= Daniela Ferrero =

Mathematician

Daniela Ferrero is a mathematician specializing in graph theory, including the degree diameter problem and propagation processes on graphs. Originally from Uruguay, and educated in Uruguay and Spain, she has lived in Taiwan, France, and the US, where she works as a professor of mathematics at Texas State University.

==Research==
Ferrero's early research concerned asymptotic constructions for the degree diameter problem, the problem of constructing graphs in which all vertices have both low degree and low distance to all other vertices. Her research in this period also concerned fault tolerance in network design.

More recently, her interests have shifted to power domination and zero forcing, topics related to propagation processes in networks. Here, a zero forcing set is a subset of the vertices in a network, with the property that if the set is repeatedly expanded by adding vertices that are the only outside neighbors of vertices already in the set, then the growing set eventually covers all vertices. A goal of research in this area is to find small zero forcing sets; this is closely related to low-rank approximation and to applications in recommender systems. A power dominating set is a variation of a dominating set, defined as a set of vertices whose closed neighborhood forms a zero forcing set.

==Education and career==
Ferrero grew up in Uruguay, and earned a bachelor's degree in the faculty of engineering at the University of the Republic. Lacking alternatives for continued study in Uruguay, she traveled to the Polytechnic University of Catalonia in Spain for doctoral study in mathematics, completing her Ph.D. in 1999. Her dissertation, Graphs and Hypergraphs as Interconnection Network Models, was supervised by Carles Padró Laimón.

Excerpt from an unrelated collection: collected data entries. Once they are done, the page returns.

(* ===== verification/Effects.v ===== *)
(** * The outside world of the bridge programs

    Ethereum and NEAR nodes, timers and promises as the code sees them.  What
    a node answers is a parameter: each service is a function from the state
    of the outside to its next state and an answer, so that every theorem
    holds for every behaviour of the nodes, of the other relays and of the
    contracts.  Every interaction leaves an event in the trace. *)

From Stdlib Require Import Strings.Byte.
From stdpp Require Import base list strings.
From Stdlib Require Import ZArith Lia SpecFloat.
From S2P Require Import Prelude Js Borshify.
Local Open Scope Z_scope.

(** ** Numbers as JavaScript has them: IEEE 754 doubles *)

Definition float := spec_float.
Definition f_of_Z (z : Z) : float := binary_normalize 53 1024 z 0 false.
Definition f_mul : float -> float -> float := SFmul 53 1024.
Definition f_leb (x y : float) : bool := SFleb x y.

(** ** Promises

    A promise as the program that waits for it sees it: the milliseconds after
    which it settles and with what, or that it never settles. *)
Definition promise (A : Type) : Type := option (Z * (exn + A)).

(** ** Transactions *)

(** The object given to [web3.eth.sendTransaction]. *)
Record ethtx := mkEthTx {
  tx_from : string;
  tx_to : string;
  tx_handleRevert : bool;
  tx_gas : string;
  tx_gasPrice : string;
  tx_nonce : string;
  tx_data : string
}.

(** What [provider.txStatus] gives for a NEAR transaction: the fields
    [status.SuccessValue] (base64), [status.Failure] (as [JSON.stringify]
    prints it) and the logs of the outcomes; and the whole object. *)
Record txresult := mkTxResult {
  SuccessValue : option string;
  Failure : option string;
  transaction_logs : list string;
  receipts_logs : list (list string);
  tx_json : jsval
}.

(** What [provider.query] gives for a call of a view method. *)
Record queryresult := mkQueryResult {
  q_logs : option (list string);
  q_result : option (list byte)
}.

(** ** Events *)

Inductive event :=
(** [sleep(d)], in milliseconds *)
| EvSleep (d : float)
(** Ethereum node *)
| EvSetProvider (url : string)
| EvCloseConnection
| EvGetBlockNumber (r : exn + Z)
| EvGetBlock (b : jsval) (r : exn + jsval)
| EvGetReceipt (t : jsval) (r : exn + jsval)
| EvGasPrice (r : exn + Z)
| EvTransactionCount (from : string) (r : exn + Z)
| EvEthCall (tx : ethtx)
| EvSend (tx : ethtx) (r : exn + unit)
| EvView (address method : string) (args : list jsval) (r : exn + jsval)
| EvContractSend (address method : string) (args : list jsval) (opts : list (string * jsval))
    (r : exn + unit)
| EvRawSend (nonce gasPrice : Z) (data : string) (r : exn + unit)
(** NEAR node *)
| EvNearStatus (r : exn + string)
| EvNearHeight (r : exn + Z)
| EvSign (receiver : string) (nonce : Z) (r : exn + string * list byte)
| EvBroadcast (bytes : list byte) (r : exn + unit)
| EvTxStatus (hash : string) (r : exn + txresult)
| EvQuery (path : string) (data : list byte) (r : exn + queryresult)
| EvFindAccessKey (account : string) (found : bool)
| EvNearBlock (height : Z) (r : exn + string)
| EvValidators (hash : string) (r : exn + option (list ValidatorView))
| EvNextBlock (hash : string) (r : exn + option LightClientBlockView)
(** accounts, deployments and files *)
| EvFetchState (account : string) (r : exn + unit)
| EvCreateAccount (master account publicKey : string) (balance : Z) (r : exn + unit)
| EvDeployNear (account : string) (code : list byte) (r : exn + unit)
| EvAccessKeys (account : string) (r : exn + list string)
| EvReadFile (path : string) (r : exn + list byte)
| EvDeployEth (sender : string) (data : list byte) (args : list jsval) (gas gasPrice : Z) (r : exn + string)
| EvNearChange (contract method : string) (args : jsval) (gas : Z) (amount : option Z) (r : exn + unit)
(** token transfers: the log file, view methods called with JSON, NEAR blocks
    by hash ([None] is the last final block) and proofs of outcomes *)
| EvWriteLog (obj : jsval) (r : exn + unit)
| EvNearView (contract method : string) (args : jsval) (r : exn + jsval)
| EvNearHeader (blockId : option jsval) (r : exn + jsval)
| EvLightClientProof (params : jsval) (r : exn + jsval)
(** output of the program and other processes *)
| EvPrintLogs (logs : list string)
| EvExec (command : string)
(** the line [Submitting block n to EthClient] of the Ethereum relay *)
| EvSubmitBlock (blockNumber : Z)
(** [console.log] of the commands whose output is read by other programs *)
| EvPrint (line : list jsval)
(** processes: what [pm2] is asked to do, with whether it did, and [execSync] *)
| EvProcess (op name : string) (ok : bool)
| EvSpawn (name script : string) (args : list jsval) (ok : bool)
| EvShell (command : string) (ok : bool)
(** requests to a node by [fetch], and files other than the log *)
| EvFetch (url : string) (body : jsval) (r : exn + jsval)
| EvSaveFile (path : string) (content : jsval) (r : exn + unit).

(** ** Timers *)

(** Time passes for the outside while the program sleeps. *)
Class Clock (N : Type) := pass : float -> N -> N.

Section timers.
Context {S N : Type} `{Clock N}.

(** [sleep(duration)] *)
Definition sleep (duration : float) : M S N event unit := fun w =>
  (mkWorld (store w) (pass duration (net w)) (trace w ++ [EvSleep duration]), Ok tt).

Lemma keeps_sleep (I : world S N event -> Prop) d :
  (forall s n tr, I (mkWorld s n tr) -> I (mkWorld s (pass d n) (tr ++ [EvSleep d]))) ->
  keeps I (sleep d).
Proof. intros HI [s n tr]. apply HI. Qed.
End timers.

(** [promiseWithTimeout(timeoutMs, promise, failureMessage)]: the race of the
    promise with a timer; a promise that settles when the timer fires, or
    later, has lost. *)
Definition promiseWithTimeout {A} (timeoutMs : Z) (p : promise A) (failureMessage : string)
    : exn + A :=
  match p with
  | Some (t, r) => if t <? timeoutMs then r else inl (Error failureMessage)
  | None => inl (Error failureMessage)
  end.

(** ** The nodes *)

(** [web3.eth] and the provider below it. *)
Class EthNode (N : Type) := {
  eth_setProvider : string -> N -> N;
  eth_close : option (N -> N);
  eth_getBlockNumber : N -> N * (exn + Z);
  eth_getBlock : jsval -> N -> N * (exn + jsval);
  eth_getTransactionReceipt : jsval -> N -> N * (exn + jsval);
  eth_getGasPrice : N -> N * (exn + Z);
  eth_getTransactionCount : string -> N -> N * (exn + Z);
  eth_call : ethtx -> N -> N * (exn + unit);
  eth_sendTransaction : ethtx -> N -> N * promise jsval
}.

(** Calls of a contract's methods: [contract.methods[m](...args).call()] and
    [contract.methods[m](...args).send(opts)]. *)
Class EthContracts (N : Type) := {
  eth_view : string -> string -> list jsval -> N -> N * (exn + jsval);
  eth_contract_send : string -> string -> list jsval -> list (string * jsval) -> N -> N * (exn + unit)
}.

(** The light client queries of a NEAR node: the height of the last block, the
    field [header.last_final_block] of a block, [EXPERIMENTAL_validators_ordered]
    and [next_light_client_block]. *)
Class NearLightClient (N : Type) := {
  near_latest_height : N -> N * (exn + Z);
  near_last_final_block : Z -> N -> N * (exn + string);
  near_validators_ordered : string -> N -> N * (exn + option (list ValidatorView));
  near_next_light_client_block : string -> N -> N * (exn + option LightClientBlockView)
}.

(** [Math.floor(n * Math.random())] *)
Class Random (N : Type) := random_index : nat -> N -> N * nat.

(** The provider of a NEAR connection, the signer with its key store, and the
    functions of [near-api-js] that only compute. *)
Class NearNode (N actions : Type) := {
  near_status : N -> N * (exn + string);
  near_signTransaction :
    string -> Z -> actions -> list byte -> string -> N -> N * (exn + string * list byte);
  near_broadcast_tx_async : list byte -> N -> N * (exn + unit);
  near_txStatus : string -> string -> N -> N * (exn + txresult);
  near_query : string -> list byte -> N -> N * (exn + queryresult);
  near_findAccessKey : string -> N -> N * (exn + option Z);
  near_base_decode : string -> exn + list byte;
  near_functionCall : string -> list byte -> Z -> option Z -> actions
}.

(** [child_process.exec]: what a command prints; a failed command is logged. *)
Class Shell (N : Type) := exec_stdout : string -> N -> N * string.

(** Accounts and contracts of a NEAR connection: [account.fetchState()],
    [createAccount], [deployContract], [getAccessKeys] (the public keys) and
    the change methods of a [nearAPI.Contract]. *)
Class NearAccounts (N : Type) := {
  near_fetchState : string -> N -> N * (exn + unit);
  near_createAccount : string -> string -> string -> Z -> N -> N * (exn + unit);
  near_deployContract : string -> list byte -> N -> N * (exn + unit);
  near_getAccessKeys : string -> N -> N * (exn + list string);
  near_change : string -> string -> jsval -> Z -> option Z -> N -> N * (exn + unit)
}.

(** [fs.readFileSync] *)
Class Files (N : Type) := readFileSync : string -> N -> N * (exn + list byte).

(** [new web3.eth.Contract(abi).deploy({data, arguments}).send(...)], which gives
    the address of the new contract. *)
Class EthDeploy (N : Type) :=
  eth_deploy : list byte -> string -> list byte -> list jsval -> Z -> Z -> N -> N * (exn + string).

(** [fs.writeFileSync] of the log of a transfer. *)
Class Disk (N : Type) := disk_write : jsval -> N -> N * (exn + unit).

(** What the transfers ask of a NEAR node besides: a view method of a
    [nearAPI.Contract], [provider.block] by hash or for the last final block,
    and the call [light_client_proof]. *)
Class NearQueries (N : Type) := {
  near_view : string -> string -> jsval -> N -> N * (exn + jsval);
  near_block : option jsval -> N -> N * (exn + jsval);
  near_light_client_proof : jsval -> N -> N * (exn + jsval)
}.

(** The process manager [pm2], whose callbacks get an error and a result, and
    the commands that are run in a shell. *)
Record managed := mkManaged { pm2_args : list jsval }.
Class ProcessManager (N : Type) := {
  pm_connect : N -> N * option exn;
  pm_describe : string -> N -> N * (option exn * option (list managed));
  pm_start : string -> string -> list jsval -> N -> N * option exn;
  pm_delete : string -> N -> N * (exn + unit);
  pm_killDaemon : N -> N * option exn;
  pm_disconnect : N -> N * (exn + unit);
  execSync : string -> N -> N * (exn + string)
}.

(** [node-fetch]: the JSON value of the answer to a request; [fs.writeFile]. *)
Class Fetch (N : Type) := fetch_json : string -> jsval -> N -> N * (exn + jsval).
Class SaveFiles (N : Type) := save_file : string -> jsval -> N -> N * (exn + unit).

She was a postdoctoral researcher at the Institute of Information Science of Academia Sinica in Taiwan, before joining Texas State University as an assistant professor in 2000. She was promoted to associate professor in 2006 and full professor in 2020.

==Recognition==
Ferrero was named as a Fellow of the Association for Women in Mathematics, in the 2022 class of fellows, "for sustained and impactful mentoring of young women and underrepresented minorities in mathematics; for leadership in creating research opportunities for women in graph theory through the Women in Graph Theory and Applications Research Network; and for promoting the inclusion and visibility of women through organizing conferences and other professional service".